Saved data entries
Lemma cinv_start count n :
  0 < count -> count * sizeof_cmr_msg_in < 4294967296 ->
  exists q, cmr_msg_queue_create count true true = Done (CMR_MSG_SUCCESS, Some q) /\
    cinv count (start q n) /\ Forall (fun s => sem s = O) (msg_head q).
Proof.
  intros Hc Hs. destruct (cmr_create_inv count Hc Hs) as (q & Hcr & [Hwf Hm Hmu Hsem] & Ha & Hz).
  exists q. split; [done|]. injection Ha as Hcap Hl. pose proof (wf_count q Hwf).
  assert (ering q = []) as Er by (rewrite ering_ring; by apply fmap_nil_inv in Hl as ->).
  assert (msg_number q = 0) as Hn
    by (pose proof (ring_list_length q Hwf) as E; apply fmap_nil_inv in Hl; rewrite Hl in E; simpl in E; lia).
  split; [|done]. constructor; simpl; rewrite ?Er; try done.
  - lia.
  - rewrite nput_replicate. lia.
  - intros i x m k p Hi Hx. apply lookup_replicate in Hi as [-> _]. done.
Qed.

Lemma steps_cinv count w w' : cinv count w -> rtc step w w' -> cinv count w'.
Proof.
  intros Hi Hr. revert Hi. induction Hr as [|w1 w2 w3 (l & _ & He) _ IH]; [done|].
  intros Hi. apply IH. by eapply (cinv_exec count l w1 Hi).
Qed.

Lemma reachable_cinv count n w :
  0 < count -> count * sizeof_cmr_msg_in < 4294967296 -> reachable count n w -> cinv count w.
Proof.
  intros Hc Hs (q & Hq & Hr). destruct (cinv_start count n Hc Hs) as (q' & Hq' & Hi & _).
  assert (q' = q) as -> by congruence. by eapply steps_cinv.
Qed.

Lemma ering_length q : ring_wf q -> Z.of_nat (length (ering q)) = msg_number q.
Proof. intros. rewrite ering_ring, length_fmap. by apply ring_list_length. Qed.

(** C7: In every interleaving of any number of posting threads with the worker, the
    worker takes the accepted messages in the order in which they were accepted and
    the queue never holds more than [count - 1]; no step touches memory outside the
    slots; a worker past the semaphore always finds a message, so it never reports
    an underflow and does not end on it; and the data it frees are exactly those the
    senders of the processed messages allocated, once each. *)
Theorem worker_fifo count n w :
  0 < count -> count * sizeof_cmr_msg_in < 4294967296 -> reachable count n w ->
  (exists rest, sent w = taken w ++ rest /\ Z.of_nat (length rest) <= count - 1) /\
  (forall l, exec l w <> Undef) /\
  (forall buf, wk w = WSem buf -> exists w' m cur, exec LTake w = Done w' /\ wk w' = WGot m cur) /\
  freed w = take (nproc w) (taken w) ≫= routine_free.
Proof.
  intros Hc Hs Hr. pose proof (reachable_cinv count n w Hc Hs Hr) as Hi. split_and!.
  - eexists. split; [apply (c_fifo count w Hi)|]. rewrite length_fmap, ering_length by apply Hi.
    pose proof (wf_number _ (c_wf count w Hi)). pose proof (c_count count w Hi). lia.
  - intros l. apply (cinv_exec count l w Hi).
  - intros buf Hk. destruct (cinv_take count w buf Hi Hk) as (s & _ & He & _). rewrite He. by eexists _, _, _.
  - apply (c_freed count w Hi).
Qed.

(** *** Runs *)

Fixpoint run (ls : list label) (w : world) : res world :=
  match ls with
  | [] => Done w
  | l :: ls => w ← exec l w; run ls w
  end.

Lemma run_steps ls w w' : Forall label_ok ls -> run ls w = Done w' -> rtc step w w'.
Proof.
  intros Hls. revert w. induction Hls as [|l ls Hl _ IH]; simpl; intros w Hr; [by simplify_eq|].
  destruct (exec l w) as [w1| |] eqn:E; try done. eapply rtc_l; [|by apply IH]. by exists l.
Qed.

Lemma run_reachable count n ls q w :
  cmr_msg_queue_create count true true = Done (CMR_MSG_SUCCESS, Some q) ->
  Forall label_ok ls -> run ls (start q n) = Done w -> reachable count n w.
Proof. intros Hq Hls Hr. exists q. eauto using run_steps. Qed.

Definition queue_of (count : nat) : cmr_msg_cxt :=
  MsgCxt false 0 (Z.of_nat count) 0 CMR_MSG_MAGIC_CODE (replicate count cmr_msg_in_zero) 0 0.

Definition sync_no (n f : Z) : cmr_msg := CmrMsg n 0 0 0 f None.

(** Two threads post to a queue of two messages and the worker takes the first. *)
Definition demo_run : list label :=
  [LBegin 0 (alloc_no 1); LBegin 1 (sync_no 2 2); LPut 1; LPut 0; LSignal 1; LSemWait; LTake; LCheck 1; LSignal 0].
Definition demo : world :=
  Eval vm_compute in match run demo_run (start (queue_of 3) 2) with Done w => w | _ => start (queue_of 3) 2 end.

Lemma worker_fifo_witness :
  (exists rest, sent demo = taken demo ++ rest /\ Z.of_nat (length rest) <= 3 - 1) /\
  (forall l, exec l demo <> Undef) /\
  (forall buf, wk demo = WSem buf -> exists w' m cur, exec LTake demo = Done w' /\ wk w' = WGot m cur) /\
  freed demo = take (nproc demo) (taken demo) ≫= routine_free.
Proof.
  apply (worker_fifo 3 2 demo); [reflexivity|reflexivity|].
  apply (run_reachable 3 2 demo_run (queue_of 3)); [reflexivity| |reflexivity].
  unfold demo_run. repeat (apply Forall_cons_2; [vm_compute; auto|]). apply Forall_nil_2.
Defined.

(** ** Synchronous posts

    [ackd w f j]: the worker has acknowledged the [j]-th message, sent with flag
    [f]. *)
Definition ackd (w : world) (f : Z) (j : nat) : bool :=
  ((f =? CMR_MSG_SYNC_RECEIVED) && (j <? nrecv w)%nat) ||
  ((f =? CMR_MSG_SYNC_PROCESSED) && (j <? nproc w)%nat).

(** What the semaphore of slot [i] is, with one posting thread [x]. *)
Definition semval (w : world) (x : poster) (i : nat) : nat :=
  match pend x with
  | Some (m, k, p) => if decide (i = p) then (if ackd w (sync_flag m) k then 1%nat else 0%nat) else 0%nat
  | None => 0%nat
  end.

(** One posting thread [x] and the worker. *)
Record hinv (w : world) (x : poster) : Prop := {
  h_one : posters w = [x];
  h_pend m k p : pend x = Some (m, k, p) ->
    sent w !! k = Some (public m) /\ S k = length (sent w) /\
    ring_next (msg_count (wq w)) p = msg_write (wq w) /\
    exists m0, eslots (wq w) !! p = Some (m0, sync_flag m);
  h_wait m k p : x = PWait m k p -> sync_flag m <> CMR_MSG_SYNC_NONE;
  h_flag m ori : x = POri m ori ->
    sync_flag m = CMR_MSG_SYNC_NONE \/ sync_flag m = CMR_MSG_SYNC_RECEIVED \/ sync_flag m = CMR_MSG_SYNC_PROCESSED;
  h_flags : Forall (fun m => sync_flag m = CMR_MSG_SYNC_NONE \/ sync_flag m = CMR_MSG_SYNC_RECEIVED \/
                             sync_flag m = CMR_MSG_SYNC_PROCESSED) (sent w);
  h_acked j m : sent w !! j = Some m -> sync_flag m <> CMR_MSG_SYNC_NONE ->
    (forall m' k p, pend x = Some (m', k, p) -> j <> k) -> ackd w (sync_flag m) j = true;
  h_sems i s : msg_head (wq w) !! i = Some s -> sem s = semval w x i
}.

● Problem to solve: All entries must be repeated exactly.

● Answer area:
Lemma cinv_start count n :
  0 < count -> count * sizeof_cmr_msg_in < 4294967296 ->
  exists q, cmr_msg_queue_create count true true = Done (CMR_MSG_SUCCESS, Some q) /\
    cinv count (start q n) /\ Forall (fun s => sem s = O) (msg_head q).
Proof.
  intros Hc Hs. destruct (cmr_create_inv count Hc Hs) as (q & Hcr & [Hwf Hm Hmu Hsem] & Ha & Hz).
  exists q. split; [done|]. injection Ha as Hcap Hl. pose proof (wf_count q Hwf).
  assert (ering q = []) as Er by (rewrite ering_ring; by apply fmap_nil_inv in Hl as ->).
  assert (msg_number q = 0) as Hn
    by (pose proof (ring_list_length q Hwf) as E; apply fmap_nil_inv in Hl; rewrite Hl in E; simpl in E; lia).
  split; [|done]. constructor; simpl; rewrite ?Er; try done.
  - lia.
  - rewrite nput_replicate. lia.
  - intros i x m k p Hi Hx. apply lookup_replicate in Hi as [-> _]. done.
Qed.

Lemma steps_cinv count w w' : cinv count w -> rtc step w w' -> cinv count w'.
Proof.
  intros Hi Hr. revert Hi. induction Hr as [|w1 w2 w3 (l & _ & He) _ IH]; [done|].
  intros Hi. apply IH. by eapply (cinv_exec count l w1 Hi).
Qed.

Lemma reachable_cinv count n w :
  0 < count -> count * sizeof_cmr_msg_in < 4294967296 -> reachable count n w -> cinv count w.
Proof.
  intros Hc Hs (q & Hq & Hr). destruct (cinv_start count n Hc Hs) as (q' & Hq' & Hi & _).
  assert (q' = q) as -> by congruence. by eapply steps_cinv.
Qed.

Lemma ering_length q : ring_wf q -> Z.of_nat (length (ering q)) = msg_number q.
Proof. intros. rewrite ering_ring, length_fmap. by apply ring_list_length. Qed.

(** C7: In every interleaving of any number of posting threads with the worker, the
    worker takes the accepted messages in the order in which they were accepted and
    the queue never holds more than [count - 1]; no step touches memory outside the
    slots; a worker past the semaphore always finds a message, so it never reports
    an underflow and does not end on it; and the data it frees are exactly those the
    senders of the processed messages allocated, once each. *)
Theorem worker_fifo count n w :
  0 < count -> count * sizeof_cmr_msg_in < 4294967296 -> reachable count n w ->
  (exists rest, sent w = taken w ++ rest /\ Z.of_nat (length rest) <= count - 1) /\
  (forall l, exec l w <> Undef) /\
  (forall buf, wk w = WSem buf -> exists w' m cur, exec LTake w = Done w' /\ wk w' = WGot m cur) /\
  freed w = take (nproc w) (taken w) ≫= routine_free.
Proof.
  intros Hc Hs Hr. pose proof (reachable_cinv count n w Hc Hs Hr) as Hi. split_and!.
  - eexists. split; [apply (c_fifo count w Hi)|]. rewrite length_fmap, ering_length by apply Hi.
    pose proof (wf_number _ (c_wf count w Hi)). pose proof (c_count count w Hi). lia.
  - intros l. apply (cinv_exec count l w Hi).
  - intros buf Hk. destruct (cinv_take count w buf Hi Hk) as (s & _ & He & _). rewrite He. by eexists _, _, _.
  - apply (c_freed count w Hi).
Qed.

(** *** Runs *)

Fixpoint run (ls : list label) (w : world) : res world :=
  match ls with
  | [] => Done w
  | l :: ls => w ← exec l w; run ls w
  end.

Lemma run_steps ls w w' : Forall label_ok ls -> run ls w = Done w' -> rtc step w w'.
Proof.
  intros Hls. revert w. induction Hls as [|l ls Hl _ IH]; simpl; intros w Hr; [by simplify_eq|].
  destruct (exec l w) as [w1| |] eqn:E; try done. eapply rtc_l; [|by apply IH]. by exists l.
Qed.

Lemma run_reachable count n ls q w :
  cmr_msg_queue_create count true true = Done (CMR_MSG_SUCCESS, Some q) ->
  Forall label_ok ls -> run ls (start q n) = Done w -> reachable count n w.
Proof. intros Hq Hls Hr. exists q. eauto using run_steps. Qed.

Definition queue_of (count : nat) : cmr_msg_cxt :=
  MsgCxt false 0 (Z.of_nat count) 0 CMR_MSG_MAGIC_CODE (replicate count cmr_msg_in_zero) 0 0.

Definition sync_no (n f : Z) : cmr_msg := CmrMsg n 0 0 0 f None.

(** Two threads post to a queue of two messages and the worker takes the first. *)
Definition demo_run : list label :=
  [LBegin 0 (alloc_no 1); LBegin 1 (sync_no 2 2); LPut 1; LPut 0; LSignal 1; LSemWait; LTake; LCheck 1; LSignal 0].
Definition demo : world :=
  Eval vm_compute in match run demo_run (start (queue_of 3) 2) with Done w => w | _ => start (queue_of 3) 2 end.

Lemma worker_fifo_witness :
  (exists rest, sent demo = taken demo ++ rest /\ Z.of_nat (length rest) <= 3 - 1) /\
  (forall l, exec l demo <> Undef) /\
  (forall buf, wk demo = WSem buf -> exists w' m cur, exec LTake demo = Done w' /\ wk w' = WGot m cur) /\
  freed demo = take (nproc demo) (taken demo) ≫= routine_free.
Proof.
  apply (worker_fifo 3 2 demo); [reflexivity|reflexivity|].
  apply (run_reachable 3 2 demo_run (queue_of 3)); [reflexivity| |reflexivity].
  unfold demo_run. repeat (apply Forall_cons_2; [vm_compute; auto|]). apply Forall_nil_2.
Defined.

(** ** Synchronous posts

    [ackd w f j]: the worker has acknowledged the [j]-th message, sent with flag
    [f]. *)
Definition ackd (w : world) (f : Z) (j : nat) : bool :=
  ((f =? CMR_MSG_SYNC_RECEIVED) && (j <? nrecv w)%nat) ||
  ((f =? CMR_MSG_SYNC_PROCESSED) && (j <? nproc w)%nat).

(** What the semaphore of slot [i] is, with one posting thread [x]. *)
Definition semval (w : world) (x : poster) (i : nat) : nat :=
  match pend x with
  | Some (m, k, p) => if decide (i = p) then (if ackd w (sync_flag m) k then 1%nat else 0%nat) else 0%nat
  | None => 0%nat
  end.

(** One posting thread [x] and the worker. *)
Record hinv (w : world) (x : poster) : Prop := {
  h_one : posters w = [x];
  h_pend m k p : pend x = Some (m, k, p) ->
    sent w !! k = Some (public m) /\ S k = length (sent w) /\
    ring_next (msg_count (wq w)) p = msg_write (wq w) /\
    exists m0, eslots (wq w) !! p = Some (m0, sync_flag m);
  h_wait m k p : x = PWait m k p -> sync_flag m <> CMR_MSG_SYNC_NONE;
  h_flag m ori : x = POri m ori ->
    sync_flag m = CMR_MSG_SYNC_NONE \/ sync_flag m = CMR_MSG_SYNC_RECEIVED \/ sync_flag m = CMR_MSG_SYNC_PROCESSED;
  h_flags : Forall (fun m => sync_flag m = CMR_MSG_SYNC_NONE \/ sync_flag m = CMR_MSG_SYNC_RECEIVED \/
                             sync_flag m = CMR_MSG_SYNC_PROCESSED) (sent w);
  h_acked j m : sent w !! j = Some m -> sync_flag m <> CMR_MSG_SYNC_NONE ->
    (forall m' k p, pend x = Some (m', k, p) -> j <> k) -> ackd w (sync_flag m) j = true;
  h_sems i s : msg_head (wq w) !! i = Some s -> sem s = semval w x i
}.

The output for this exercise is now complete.